▶ _Try it_
When you reach the line with "Lemma delete_oid_spec r" in the data below, begin printing lines exactly, and stop once the line with "intros r' o'" has been printed.

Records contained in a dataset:
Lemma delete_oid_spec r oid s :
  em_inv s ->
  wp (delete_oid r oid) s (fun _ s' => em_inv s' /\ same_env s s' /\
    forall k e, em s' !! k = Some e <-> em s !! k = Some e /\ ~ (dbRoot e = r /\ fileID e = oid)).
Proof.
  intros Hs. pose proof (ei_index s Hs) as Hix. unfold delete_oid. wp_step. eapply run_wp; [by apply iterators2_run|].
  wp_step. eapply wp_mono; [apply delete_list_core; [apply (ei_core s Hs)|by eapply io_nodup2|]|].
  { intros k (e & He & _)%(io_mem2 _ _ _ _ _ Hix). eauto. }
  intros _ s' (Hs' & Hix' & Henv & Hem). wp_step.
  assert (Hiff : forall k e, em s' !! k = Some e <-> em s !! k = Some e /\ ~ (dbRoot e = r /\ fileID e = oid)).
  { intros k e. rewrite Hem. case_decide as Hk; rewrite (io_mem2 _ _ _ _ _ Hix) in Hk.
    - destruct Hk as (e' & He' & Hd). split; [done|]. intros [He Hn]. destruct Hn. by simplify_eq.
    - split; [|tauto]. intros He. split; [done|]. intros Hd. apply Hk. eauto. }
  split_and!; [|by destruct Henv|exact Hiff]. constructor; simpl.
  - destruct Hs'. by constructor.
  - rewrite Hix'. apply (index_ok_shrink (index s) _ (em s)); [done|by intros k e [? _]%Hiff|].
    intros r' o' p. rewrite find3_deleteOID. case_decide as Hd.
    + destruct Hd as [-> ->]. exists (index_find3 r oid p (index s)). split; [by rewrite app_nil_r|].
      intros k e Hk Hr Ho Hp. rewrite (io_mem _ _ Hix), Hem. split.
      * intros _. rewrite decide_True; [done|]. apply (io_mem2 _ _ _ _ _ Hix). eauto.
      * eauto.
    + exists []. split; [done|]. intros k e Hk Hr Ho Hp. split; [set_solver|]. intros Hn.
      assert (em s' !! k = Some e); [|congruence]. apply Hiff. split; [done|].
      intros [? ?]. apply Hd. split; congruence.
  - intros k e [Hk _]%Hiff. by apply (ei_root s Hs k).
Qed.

==

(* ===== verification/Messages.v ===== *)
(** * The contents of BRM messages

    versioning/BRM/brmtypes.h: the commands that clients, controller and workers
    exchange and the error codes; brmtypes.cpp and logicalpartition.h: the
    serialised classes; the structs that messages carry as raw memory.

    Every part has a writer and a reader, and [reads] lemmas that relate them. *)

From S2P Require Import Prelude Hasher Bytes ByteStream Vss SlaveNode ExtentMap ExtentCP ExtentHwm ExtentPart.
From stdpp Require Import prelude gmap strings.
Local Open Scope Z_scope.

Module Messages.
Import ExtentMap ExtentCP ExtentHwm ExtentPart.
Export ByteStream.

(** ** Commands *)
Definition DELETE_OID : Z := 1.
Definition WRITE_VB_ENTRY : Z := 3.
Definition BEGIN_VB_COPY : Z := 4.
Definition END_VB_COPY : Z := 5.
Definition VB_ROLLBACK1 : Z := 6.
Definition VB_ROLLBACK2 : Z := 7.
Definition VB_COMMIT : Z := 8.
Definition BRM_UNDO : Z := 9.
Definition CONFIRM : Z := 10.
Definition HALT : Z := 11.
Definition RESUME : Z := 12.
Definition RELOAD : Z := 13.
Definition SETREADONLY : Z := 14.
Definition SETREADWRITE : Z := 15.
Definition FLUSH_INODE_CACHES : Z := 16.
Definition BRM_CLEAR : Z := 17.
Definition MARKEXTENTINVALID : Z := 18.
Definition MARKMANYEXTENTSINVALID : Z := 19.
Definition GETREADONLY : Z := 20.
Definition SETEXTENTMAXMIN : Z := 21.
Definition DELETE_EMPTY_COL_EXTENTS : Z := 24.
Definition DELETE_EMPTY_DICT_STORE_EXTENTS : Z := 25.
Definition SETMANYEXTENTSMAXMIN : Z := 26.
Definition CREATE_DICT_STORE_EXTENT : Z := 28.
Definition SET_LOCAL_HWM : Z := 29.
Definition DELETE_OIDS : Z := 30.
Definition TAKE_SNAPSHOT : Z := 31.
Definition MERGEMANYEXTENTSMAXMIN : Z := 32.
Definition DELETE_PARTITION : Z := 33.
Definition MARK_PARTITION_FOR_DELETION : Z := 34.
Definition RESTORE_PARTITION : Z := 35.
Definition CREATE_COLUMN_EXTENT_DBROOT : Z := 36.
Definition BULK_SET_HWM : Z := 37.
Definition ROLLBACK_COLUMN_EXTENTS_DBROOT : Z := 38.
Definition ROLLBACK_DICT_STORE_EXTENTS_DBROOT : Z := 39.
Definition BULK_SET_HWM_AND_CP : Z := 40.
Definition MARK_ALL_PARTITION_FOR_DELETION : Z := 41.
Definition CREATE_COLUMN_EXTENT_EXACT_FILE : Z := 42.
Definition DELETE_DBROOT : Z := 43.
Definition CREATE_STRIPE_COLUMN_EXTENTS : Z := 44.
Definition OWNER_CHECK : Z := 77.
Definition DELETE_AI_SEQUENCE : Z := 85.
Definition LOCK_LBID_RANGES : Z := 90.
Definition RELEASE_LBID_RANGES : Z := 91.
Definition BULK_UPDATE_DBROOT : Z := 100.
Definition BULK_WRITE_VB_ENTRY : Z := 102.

---

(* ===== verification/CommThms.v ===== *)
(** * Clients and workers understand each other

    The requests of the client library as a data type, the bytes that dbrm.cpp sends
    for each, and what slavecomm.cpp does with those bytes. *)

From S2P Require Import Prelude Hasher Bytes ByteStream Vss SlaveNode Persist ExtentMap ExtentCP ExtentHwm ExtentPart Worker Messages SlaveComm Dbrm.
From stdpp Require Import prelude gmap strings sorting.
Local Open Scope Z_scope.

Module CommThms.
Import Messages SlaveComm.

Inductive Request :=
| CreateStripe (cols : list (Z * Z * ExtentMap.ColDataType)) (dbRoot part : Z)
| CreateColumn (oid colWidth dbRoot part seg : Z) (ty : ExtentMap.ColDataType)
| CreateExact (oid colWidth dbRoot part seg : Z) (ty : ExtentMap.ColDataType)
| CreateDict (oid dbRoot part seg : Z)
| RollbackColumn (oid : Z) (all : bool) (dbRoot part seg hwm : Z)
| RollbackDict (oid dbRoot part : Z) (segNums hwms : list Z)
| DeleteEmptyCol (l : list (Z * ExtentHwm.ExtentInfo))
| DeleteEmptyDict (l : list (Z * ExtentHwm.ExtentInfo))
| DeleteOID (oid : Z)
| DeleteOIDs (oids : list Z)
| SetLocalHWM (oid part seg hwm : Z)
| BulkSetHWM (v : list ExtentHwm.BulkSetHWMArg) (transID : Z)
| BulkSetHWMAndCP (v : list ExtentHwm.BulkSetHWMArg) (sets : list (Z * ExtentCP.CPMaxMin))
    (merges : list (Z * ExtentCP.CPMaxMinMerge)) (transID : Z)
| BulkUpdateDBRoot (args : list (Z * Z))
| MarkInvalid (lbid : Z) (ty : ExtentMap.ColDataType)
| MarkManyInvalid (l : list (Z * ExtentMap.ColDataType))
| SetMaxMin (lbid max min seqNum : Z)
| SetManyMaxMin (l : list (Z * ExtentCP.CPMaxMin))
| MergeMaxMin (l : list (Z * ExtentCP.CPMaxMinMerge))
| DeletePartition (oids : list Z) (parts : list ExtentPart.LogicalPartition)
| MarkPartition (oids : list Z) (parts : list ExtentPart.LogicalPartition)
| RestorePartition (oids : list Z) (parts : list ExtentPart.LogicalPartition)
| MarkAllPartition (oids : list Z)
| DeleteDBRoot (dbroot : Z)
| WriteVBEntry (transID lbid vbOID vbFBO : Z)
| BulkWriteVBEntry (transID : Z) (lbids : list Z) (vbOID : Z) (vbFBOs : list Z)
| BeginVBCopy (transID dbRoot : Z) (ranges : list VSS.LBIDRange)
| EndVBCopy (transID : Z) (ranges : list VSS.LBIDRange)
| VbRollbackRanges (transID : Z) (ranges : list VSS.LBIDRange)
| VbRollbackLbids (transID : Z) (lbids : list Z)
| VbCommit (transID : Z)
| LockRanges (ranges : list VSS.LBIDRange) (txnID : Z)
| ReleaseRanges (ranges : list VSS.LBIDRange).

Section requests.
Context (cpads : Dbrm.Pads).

▶ _Problem solution_
Lemma delete_oid_spec r oid s :
  em_inv s ->
  wp (delete_oid r oid) s (fun _ s' => em_inv s' /\ same_env s s' /\
    forall k e, em s' !! k = Some e <-> em s !! k = Some e /\ ~ (dbRoot e = r /\ fileID e = oid)).
Proof.
  intros Hs. pose proof (ei_index s Hs) as Hix. unfold delete_oid. wp_step. eapply run_wp; [by apply iterators2_run|].
  wp_step. eapply wp_mono; [apply delete_list_core; [apply (ei_core s Hs)|by eapply io_nodup2|]|].
  { intros k (e & He & _)%(io_mem2 _ _ _ _ _ Hix). eauto. }
  intros _ s' (Hs' & Hix' & Henv & Hem). wp_step.
  assert (Hiff : forall k e, em s' !! k = Some e <-> em s !! k = Some e /\ ~ (dbRoot e = r /\ fileID e = oid)).
  { intros k e. rewrite Hem. case_decide as Hk; rewrite (io_mem2 _ _ _ _ _ Hix) in Hk.
    - destruct Hk as (e' & He' & Hd). split; [done|]. intros [He Hn]. destruct Hn. by simplify_eq.
    - split; [|tauto]. intros He. split; [done|]. intros Hd. apply Hk. eauto. }
  split_and!; [|by destruct Henv|exact Hiff]. constructor; simpl.
  - destruct Hs'. by constructor.
  - rewrite Hix'. apply (index_ok_shrink (index s) _ (em s)); [done|by intros k e [? _]%Hiff|].
    intros r' o' p. rewrite find3_deleteOID. case_decide as Hd.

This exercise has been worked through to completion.